(Stored data entries)
- - -
(* ===== verification/Context.v ===== *)
(** * Register contexts ([src/pthr_context.c], [src/pthr_context.h])

    The contexts made of [setjmp] and [longjmp] (on i386), with the functions of
    [src/pthr_pseudothread.c] that switch between threads and their callers.  They
    implement coroutines: an abstract machine in which the registers and the stack
    of a thread, and of the code that called it, are put back when it goes on. *)

From stdpp Require Import base list gmap.
From S2P Require Import Prelude ReactorTimers.

(** The registers that [setjmp] saves: the program counter, the stack pointer,
    [restores] for the local variable [old_pth] of [pth_start] ([None] in a frame
    of another function), and the other callee-saved ones; [ret] is the register of
    results. *)
Record regs := Regs {
  pc : Z;
  sp : Z;
  restores : option (option loc);
  callee : list Z;
  ret : Z
}.

Definition with_ret v (r : regs) : regs := Regs (pc r) (sp r) (restores r) (callee r) v.
Definition with_restores o (r : regs) : regs := Regs (pc r) (sp r) o (callee r) (ret r).

(** The buffers: [inl p] is [p->thread_ctx], [inr p] is [p->calling_ctx].  Memory
    is addressed by words. *)
Record machine := Machine {
  cpu : regs;
  memory : gmap Z Z;
  ctxs : gmap (loc + loc) regs;
  current_pth : option loc
}.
- - -
● **Work order**
Taking the entries above, write out exactly each line from the one holding "restores : option (option loc);" to the one holding "memory : gmap Z Z;", both included, and stop there.

● **Worked solution**
  restores : option (option loc);
  callee : list Z;
  ret : Z
}.

Definition with_ret v (r : regs) : regs := Regs (pc r) (sp r) (restores r) (callee r) v.
Definition with_restores o (r : regs) : regs := Regs (pc r) (sp r) o (callee r) (ret r).

(** The buffers: [inl p] is [p->thread_ctx], [inr p] is [p->calling_ctx].  Memory
    is addressed by words. *)
Record machine := Machine {
  cpu : regs;
  memory : gmap Z Z;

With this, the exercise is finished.